Tak sampai disitu, Komnas Perempuan menyebutkan terjadi kenaikan yang cukup signifikan dalam pengaduan kasus cybercrime 281 kasus padahal tahun 2018 hanya tercatat 97 kasus atau naik sebanyak 300%.

Menurut Data Komnas Perempuan, kasus siber terbanyak berbentuk ancaman dan intimidasi penyebaran foto dan video porno korban.

Menjawab fenomena ini, Olivia Salampessy Latuconsina, Komisioner Komnas Perempuan periode 2020-2024 asal Maluku menyebutkan, angka laporan yang meningkat seiring data kekerasan yang juga meningkat menunjukkan kesadaran perempuan untuk speak up atau berani bicara semakin tinggi.

‘’Kalau melihat data kekerasan yang setiap tahun meningkat itu maka bacaannya ini berarti sudah ada kesadaran yang tinggi dari korban untuk speak up, untuk bicara dan melapor, ‘’ jelas Olivia, Rabu (15/12/2021).

Menurut mantan Wakil Wali Kota Ambon ini, Komnas Perempuan yakin, angka-angka kekerasan itu adalah fenomena gunung es, terlihat sedikit di permukaan namun justru banyak di dalam.

Kekerasan Terhadap Perempuan (KTP ) ini erat kaitannya dengan pemenuhan hak-hak asasi perempuan yang sampai sekarang belum berjalan dengan baik.
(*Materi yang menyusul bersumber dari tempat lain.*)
(* ===== verification/MaildirFacts.v ===== *)
(** What a Maildir delivery makes visible: nothing until it is committed, then one
    new name, and its report is right also when a later step fails.  The same on
    both backends, whose promise is an interface; and what a fanout of such sinks
    shows. *)
From stdpp Require Import gmap.
From S2P Require Import Prelude Effects Numbers Config Variables Delivery Startup Files LocalLock Maildir.
#[local] Open Scope Z_scope.

Section seen.
Context {P : Platform} {W Fd : Type} {OS : Os W Fd}.

(** The paths that readers of the Maildirs see, the directory a descriptor stands
    for, and the descriptors of the private directories [tmp]. *)
Context (seen : W -> gset bytes) (place : Fd -> bytes) (private : Fd -> Prop).
(** A path that became visible, and was not before. *)
Definition added (path : bytes) (w w' : W) : Prop := (path ∉ seen w) /\ seen w' = {[path]} ∪ seen w.
(** A computation that shows nothing. *)
Definition quiet {E A} (m : M W E A) : Prop := forall w, seen (run m w).2 = seen w.

(** What the system documents of its links: a link to a name that is there fails, and
    only links show anything, since files are created and removed in [tmp] alone. *)
Record LinkLaws : Prop := {
  law_link_fd : forall file dir name w, match run (os_link_fd file dir name) w with
    | (Ok _, w') => added (path_join (place dir) name) w w' | (Err _, w') => seen w' = seen w end;
  law_linkat : forall old old_name dir name w, match run (os_linkat old old_name dir name) w with
    | (Ok _, w') => added (path_join (place dir) name) w w' | (Err _, w') => seen w' = seen w end;
  law_open : forall base name flags mode, CREATE ∉ flags \/ (exists dir, base = At dir /\ private dir) -> quiet (os_openat base name flags mode);
  law_unlink : forall dir name, private dir -> quiet (os_unlinkat dir name);
  law_dup : forall dir w, private dir -> match run (os_dupfd dir) w with (Ok fd, w') => private fd /\ seen w' = seen w | (Err _, w') => seen w' = seen w end;
  law_fstat : forall fd, quiet (os_fstat fd);
  law_statat : forall fd name, quiet (os_statat fd name);
  law_fsync : forall fd, quiet (os_fsync fd);
  law_write : forall fd l, quiet (os_write fd l);
  law_read : forall fd n, quiet (os_read fd n);
  law_random : forall n, quiet (os_getrandom n);
}.
Context (links : LinkLaws).

Lemma silent_ret {E A} (a : A) : quiet (E := E) (mret a).
Proof. by intros w. Qed.
Lemma silent_stop {E A} (e : E) : quiet (A := A) (stop_with e).
Proof. by intros w. Qed.
Lemma silent_gets {E A} (f : W -> A) : quiet (E := E) (gets f).
Proof. by intros w. Qed.
Lemma silent_bind {E A C} (m : M W E A) (f : A -> M W E C) : quiet m -> (forall a, quiet (f a)) -> quiet (m ≫= f).
Proof. intros Hm Hf w. rewrite run_bind. specialize (Hm w). destruct (run m w) as [[a|e] w1]; cbn [snd] in *; [by rewrite (Hf a w1)|done]. Qed.
Lemma quiet_sys {A} (m : M W Z A) : quiet m -> quiet (sys m).
Proof. intros Hm w. specialize (Hm w). unfold sys. cbn [run]. by destruct (run m w). Qed.
Lemma quiet_with_error {E F A} (f : E -> F) (m : M W E A) : quiet m -> quiet (with_error f m).
Proof. intros Hm w. specialize (Hm w). unfold with_error. cbn [run]. by destruct (run m w). Qed.
Lemma quiet_outcome {E F A} (m : M W E A) : quiet m -> quiet (outcome_of (F := F) m).
Proof. intros Hm w. specialize (Hm w). unfold outcome_of. cbn [run]. by destruct (run m w). Qed.
Lemma quiet_if {E A} (c : bool) (m n : M W E A) : quiet m -> quiet n -> quiet (if c then m else n).
Proof. by destruct c. Qed.
Create HintDb quiet.
#[local] Hint Resolve silent_ret silent_stop silent_gets silent_bind quiet_sys quiet_with_error quiet_outcome quiet_if : quiet.
#[local] Hint Resolve law_fstat law_statat law_fsync law_write law_read law_random law_unlink : quiet.

Lemma write_all_quiet fuel fd l : quiet (write_all_loop fuel fd l).
Proof. revert l. induction fuel as [|fuel IH]; intros [|b l]; cbn [write_all_loop]; unfold refuse; auto 6 with quiet. Qed.

(** * Backends *)

(** What a backend promises of a file in [tmp]. *)
Class BackendLaws (PF : Type) (backend : MaildirBackend W Fd PF) := {
  pf_ok : PF -> Prop;
  random_quiet : forall n, quiet (fill_random n);
  validate_quiet : forall maildir tmp new cur, quiet (validate_directories maildir tmp new cur);
  create_quiet : forall tmp mask next, private tmp -> quiet next -> quiet (pf_create tmp mask next);
  create_ok : forall tmp mask next w p w', private tmp -> run (pf_create tmp mask next) w = (Ok p, w') -> pf_ok p;
  drop_quiet : forall p w, pf_ok p -> seen (pf_drop p w) = seen w;
  abort_quiet : forall p dir, pf_ok p -> quiet (pf_abort p dir);
  publish_added : forall p tmp target suffix next w, pf_ok p -> quiet next ->
    match run (pf_publish p tmp target suffix next) w with
    | (Ok name, w') => added (path_join (place target) name) w w'
    | (Err e, w') => match ppe_published_name e with Some name => added (path_join (place target) name) w w' | None => seen w' = seen w end
    end;
}.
Walaupun negara sudah menjamin, ada di dalam konstitusi, UUD 45, juga di berbagai peraturan dan kebijakan.

Sesuai mandatnya Komnas Perempuan harus terus menerus mengupayakan agar hak asasi perempuan ini bisa terpenuhi, upaya yang dilakukan Komnas perempuan untuk mengantisipasi kenaikan angka kekerasan ini di tahun-tahun berikut beragam.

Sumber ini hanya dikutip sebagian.